以上の事実を前提に吉田の過失の存否につき検討するに、車両通行帯のある道路で交差点で進行する方向ごとに通行区分が指定されている場合であっても、自動車の運転者としては通行区分に違反して進行してくる車両が予見される事情が存するときは、そのような車両の存在を予見し、当該事態に対処しうるよう安全に走行すべき注意義務を負うものというべきである。そして、加害車の運転者である吉田は、原告らを乗客として乗車させていたのであるから急制動等の急激な運転を差し控えるべき一般的な注意義務を負っているだけでなく、本件交差点の約五一メートル手前に差し掛かった際、訴外車が道に迷っているような不審な走行をしていたことを認識していたのであるから、訴外車が通行区分に違反して左折することのあることを予見し、訴外車の動向を注視し、減速して訴外車との車間距離を空けるなど、訴外車が左折した場合にも急制動等の急激な運転をすることなく対処できるようにして走行すべき注意義務があるのに、これを怠り、漫然時速四〇ないし五〇キロメートルの速度のまま進行したため、訴外車が突然左折した際、訴外車との衝突を避けるため急制動の措置をとらざるを得ない事態に至ったものであり、右によれば本件事故の発生につき吉田に過失がないものということはできない。
したがって、吉田の無過失を前提とする被告の免責の抗弁は、その余の点につき考慮するまでもなく理由がなく、被告は、加害車の運行供用者として自賠法三条に基づき本件事故によって原告が受けた人的損害を賠償する責任がある。
三原告の損害
1 <証拠>によれば、原告は、本件事故のため頚椎捻挫等の傷害を受け、本件事故当日の昭和五九年九月二二日東京女子医大病院で診断治療を受けたほか、同年九月二五日から同年一〇月二三日まで中野中央診療所に、同月二七日から同年一二月二八日まで岡田医院に各入院して治療を受け、その後は通院して治療を受けたが、頭痛、頭部痛等の後遺症が残つた。
2(一) 治療費 金一三八万二三〇〇円
<証拠>によれば、原告の前記治療等のために金一三八万二三〇〇円の治療費等を要したことが認められる。
(二) 入院雑費 金九万円
弁論の全趣旨によれば、原告は、入院中一日一〇〇〇円を下らない雑費を支出したものと認められる。
(三) 通院交通費 金〇円
<証拠>によれば、原告は、通院等に際しタクシーを利用したことが認められるが、原告の症状に照らし、タクシーの利用が必要不可欠であったとは認められないし、<証拠>によるも他の交通機関を利用した場合の交通費の額を確定することができず、他にこれを算出すべき証拠もないから、原告の通院交通費の請求は認めることができない。
(四) 休業損害 金八六万二五〇〇円
<証拠>によれば、原告は、「緑の館」(昭和五七年四月ころから昭和五八年九月ころまでは長田商事株式会社経営、同年一〇月ころから太陽商事株式会社経営の社交場であると認められる。

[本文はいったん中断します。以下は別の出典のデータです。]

(** * build-number-action: the request orchestration of [src/main.ts]

    A shallow embedding of the action's entry point and of the platform
    functions it calls, followed by the properties proved about it.

    Strings.  A JavaScript string is embedded as a Rocq [string] holding its
    UTF-8 encoding.  Every character class the program tests is ASCII, so a
    test on code units and the same test on bytes agree; the places where a
    platform function looks at characters beyond ASCII (white space in
    [trim], percent-encoding) are written on the encoded bytes.

    Numbers.  A JavaScript number is embedded by its exact value (see
    [JsNumber]); conversions from and to strings round to binary64 as the
    language prescribes. *)

From Stdlib Require Import ZArith List String Ascii Bool Lia.
From Stdlib Require Import Numbers.DecimalString Numbers.DecimalPos.
Import ListNotations.

Local Open Scope list_scope.
Local Open Scope string_scope.
Local Open Scope Z_scope.

(* ================================================================== *)
(** * Characters and strings *)
(* ================================================================== *)

Module Chars.

(** The code of a byte, 0..255. *)
Definition code (c : ascii) : Z := Z.of_N (N_of_ascii c).

Definition in_range (lo hi : Z) (c : ascii) : bool :=
  (lo <=? code c) && (code c <=? hi).

Definition is_digit (c : ascii) : bool := in_range 48 57 c.
Definition is_upper (c : ascii) : bool := in_range 65 90 c.
Definition is_lower (c : ascii) : bool := in_range 97 122 c.
Definition is_alpha (c : ascii) : bool := is_upper c || is_lower c.
Definition is_alnum (c : ascii) : bool := is_alpha c || is_digit c.

Definition is_char (k : Z) (c : ascii) : bool := code c =? k.

(** Membership of a byte in a set given by its members' codes. *)
Definition one_of (ks : list Z) (c : ascii) : bool :=
  existsb (fun k => code c =? k) ks.

(** The double quote, which a string literal cannot hold. *)
Definition dquote : string := String "034"%char EmptyString.

(** ASCII lower-casing of a byte and of a string. *)
Definition to_lower (c : ascii) : ascii :=
  if is_upper c then ascii_of_N (N_of_ascii c + 32) else c.

Fixpoint lowercase (s : string) : string :=
  match s with
  | EmptyString => EmptyString
  | String c r => String (to_lower c) (lowercase r)
  end.

Fixpoint all_chars (p : ascii -> bool) (s : string) : bool :=
  match s with
  | EmptyString => true
  | String c r => p c && all_chars p r
  end.

Definition len (s : string) : Z := Z.of_nat (String.length s).

(** Removal of a prefix: [Some rest] when [s = p ++ rest]. *)
Fixpoint strip_prefix (p s : string) : option string :=
  match p, s with
  | EmptyString, _ => Some s
  | String a p', String b s' => if Ascii.eqb a b then strip_prefix p' s' else None
  | String _ _, EmptyString => None
  end.

Definition ends_with (s suffix : string) : bool :=
  let n := String.length s in
  let k := String.length suffix in
  (k <=? n)%nat && String.eqb (substring (n - k) k s) suffix.

Fixpoint repeat_char (c : ascii) (n : nat) : string :=
  match n with
  | O => EmptyString
  | S k => String c (repeat_char c k)
  end.

Fixpoint join (sep : string) (l : list string) : string :=
  match l with
  | [] => EmptyString
  | [x] => x
  | x :: r => x ++ sep ++ join sep r
  end.

End Chars.
Import Chars.

(* ================================================================== *)
(** * Errors *)
(* ================================================================== *)

(** A thrown value.  Every value the program throws or receives from a
    rejected promise is an [Error] object; only its [message] is read. *)
Record Error : Type := mkError { message : string }.

Inductive Result (A : Type) : Type :=
| Ok (a : A)
| Err (e : Error).
Arguments Ok {A} a.
Arguments Err {A} e.

Definition throw {A : Type} (msg : string) : Result A := Err (mkError msg).

Definition rbind {A B : Type} (r : Result A) (k : A -> Result B) : Result B :=
  match r with
  | Ok a => k a
  | Err e => Err e
  end.

(* ================================================================== *)
(** * The platform: ECMAScript string functions *)
(* ================================================================== *)

Module JsString.

(** White space as [String.prototype.trim] and [Number] see it
    (WhiteSpace and LineTerminator), on the UTF-8 encoding:
    TAB LF VT FF CR SP; U+00A0; U+1680; U+2000..U+200A, U+2028, U+2029,
    U+202F; U+205F; U+3000; U+FEFF. *)
Definition is_ascii_ws (c : ascii) : bool := one_of [9; 10; 11; 12; 13; 32] c.

Definition ws_e2_80 (c : ascii) : bool :=
  in_range 128 138 c || one_of [168; 169; 175] c.

(** [trimStart]. *)
Fixpoint trimStart (s : string) : string :=
  match s with
  | EmptyString => EmptyString
  | String c r =>
    if is_ascii_ws c then trimStart r
    else match r with
    | String c1 r1 =>
      if is_char 194 c && is_char 160 c1 then trimStart r1
      else match r1 with
      | String c2 r2 =>
        if (is_char 225 c && is_char 154 c1 && is_char 128 c2)
           || (is_char 226 c && is_char 128 c1 && ws_e2_80 c2)
           || (is_char 226 c && is_char 129 c1 && is_char 159 c2)
           || (is_char 227 c && is_char 128 c1 && is_char 128 c2)
           || (is_char 239 c && is_char 187 c1 && is_char 191 c2)
        then trimStart r2 else s
      | EmptyString => s
      end
    | EmptyString => s
    end
  end.

(** The string is white space only. *)
Definition is_blank (s : string) : bool := String.eqb (trimStart s) EmptyString.

(** [trimEnd]: a suffix that begins inside a character starts with a
    continuation byte, which begins no white space, so testing each suffix
    for blankness finds the first position of the trailing white space. *)
Fixpoint trimEnd (s : string) : string :=
  match s with
  | EmptyString => EmptyString
  | String c r => if is_blank s then EmptyString else String c (trimEnd r)
  end.

(** [String.prototype.trim]. *)
Definition trim (s : string) : string := trimEnd (trimStart s).

(** [haystack.includes(needle)], as a proposition. *)
Definition includes (haystack needle : string) : Prop :=
  exists pre post, haystack = pre ++ needle ++ post.

End JsString.

(* ================================================================== *)
(** * main.ts: validators *)
(* ================================================================== *)

Module Validator.

(** [const NAME_RE = /^[A-Za-z0-9_.-]{3,64}$/]. *)
Definition name_char (c : ascii) : bool :=
  is_upper c || is_lower c || is_digit c || one_of [95; 46; 45] c.

Definition NAME_RE_test (value : string) : bool :=
  all_chars name_char value && (3 <=? len value) && (len value <=? 64).

(** [requireNonEmpty(name, value)]. *)
Definition requireNonEmpty (name value : string) : Result unit :=
  if String.eqb value "" || (String.length (JsString.trim value) =? 0)%nat
  then throw ("Missing required input: " ++ name)
  else Ok tt.

Inductive NameKind : Type := KNamespace | KKey.

Definition kind_text (k : NameKind) : string :=
  match k with
  | KNamespace => "namespace"
  | KKey => "key"
  end.

(** [validateName(kind, value)]. *)
Definition validateName (kind : NameKind) (value : string) : Result unit :=
  if negb (NAME_RE_test value)
  then throw ("Invalid " ++ kind_text kind
              ++ ": must match ^[A-Za-z0-9_-.]{3,64}$ (got "
              ++ dquote ++ value ++ dquote ++ ")")
  else Ok tt.

End Validator.

(* ================================================================== *)
(** * The platform: ECMAScript numbers *)
(* ================================================================== *)

Module JsNumber.

(** A Number value: not-a-number, an infinity, or a finite binary64 value
    [m * 2^e].  The two zeros are one value here: the program passes its
    numbers to [Math.max(0, _)], [String], [Number.isInteger] and a timer
    only, none of which tells them apart. *)
Inductive number : Type :=
| NaN
| Infinity (negative : bool)
| Finite (m e : Z).

(** Round-half-even of the quotient [num / den], for [den > 0]. *)
Definition round_half_even (num den : Z) : Z :=
  let d := num / den in
  let r := num mod den in
  if 2 * r <? den then d
  else if den <? 2 * r then d + 1
  else if Z.even d then d else d + 1.

(** [floor (log2 (p / q))] for positive [p] and [q]. *)
Definition binade (p q : Z) : Z :=
  let e0 := Z.log2 p - Z.log2 q in
  if q * 2 ^ Z.max e0 0 <=? p * 2 ^ Z.max (- e0) 0 then e0 else e0 - 1.

(** The Number value for the non-negative rational [p / q]: IEEE 754
    binary64 round-to-nearest, ties to even; subnormal below [2^-1022],
    infinite from [2^1024 - 2^970] on. *)
Definition to_double_abs (p q : Z) : number :=
  if p =? 0 then Finite 0 0
  else
    let E := Z.max (binade p q - 52) (-1074) in
    let M := if 0 <=? E then round_half_even p (q * 2 ^ E)
             else round_half_even (p * 2 ^ (- E)) q in
    if (0 <=? E) && (2 ^ 1024 <=? M * 2 ^ E) then Infinity false
    else Finite M E.

Definition negate (x : number) : number :=
  match x with
  | NaN => NaN
  | Infinity s => Infinity (negb s)
  | Finite m e => Finite (- m) e
  end.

)でホステスとして稼働し、これにより昭和五九年度は金三四五万円の収入を得ていたものであり、本件事故当時も右と同額の収入を得ていたものと推認されるところ、原告は本件事故による前記受傷のために三か月を下らない期間休業を余儀なくされたものと認められるから、金八六万二五〇〇円を下らない休業損害を被ったものと認められる。しかしながら、本件事故の結果として「緑の館」を閉店せざるをえなかったものとまで認めることはできず、原告請求の家賃収入分及び従業員休業補償金分についてはこれを本件事故と相当因果関係のある損害ということをえず、前記金額を超える原告の休業損害の請求は失当というべきである。
(五) 逸失利益 金三二万〇七四六円
<証拠>を総合すれば、原告は、少なくとも向こう二年間、その労働能力の五パーセントを喪失し、右期間、同割合による所得の減少を来すものと推認することができ、これを超える原告の逸失利益の請求は失当というべきである。そして、前認定の原告の収入額に右五パーセントを乗じ、同額からライプニッツ方式により中間利息を控除して、右二年間の逸失利益の本件事故当時の現価を求めると、その金額は金三二万〇七四六円となる。
(六) 慰藉料 金二〇〇万円
原告の受傷の内容、治療経過、後遺症の内容、程度等諸般の事情を総合すれば、原告に対する慰藉料としては金二〇〇万円をもって相当と認める。
(七) 弁護士費用 金五〇万円
弁論の全趣旨によれば、原告は本件訴訟を原告訴訟代理人に委任し相当額の費用及び報酬の支払を約しているものと認められるところ、本件事案の性質、審理の経過、認容額に鑑みると、原告が本件事故による損害として被告に対し賠償を求めうる弁護士費用の額は金五〇万円をもって相当と認める。
四結論
以上の事実によれば、本訴請求は、前記損害合計額金五一五万五五四六円及びこれに対する本訴状送達の日の翌日であることが記録上明らかな昭和六〇年六月八日から支払ずみまで民法所定の年五分の割合による遅延損害金の支払を求める限度において理由があるからこれを認容し、その余は失当であるからこれを棄却し、訴訟費用の負担につき民事訴訟法八九条、九二条本文を、仮執行の宣言につき同法一九六条一項を、各適用して、主文のとおり判決する。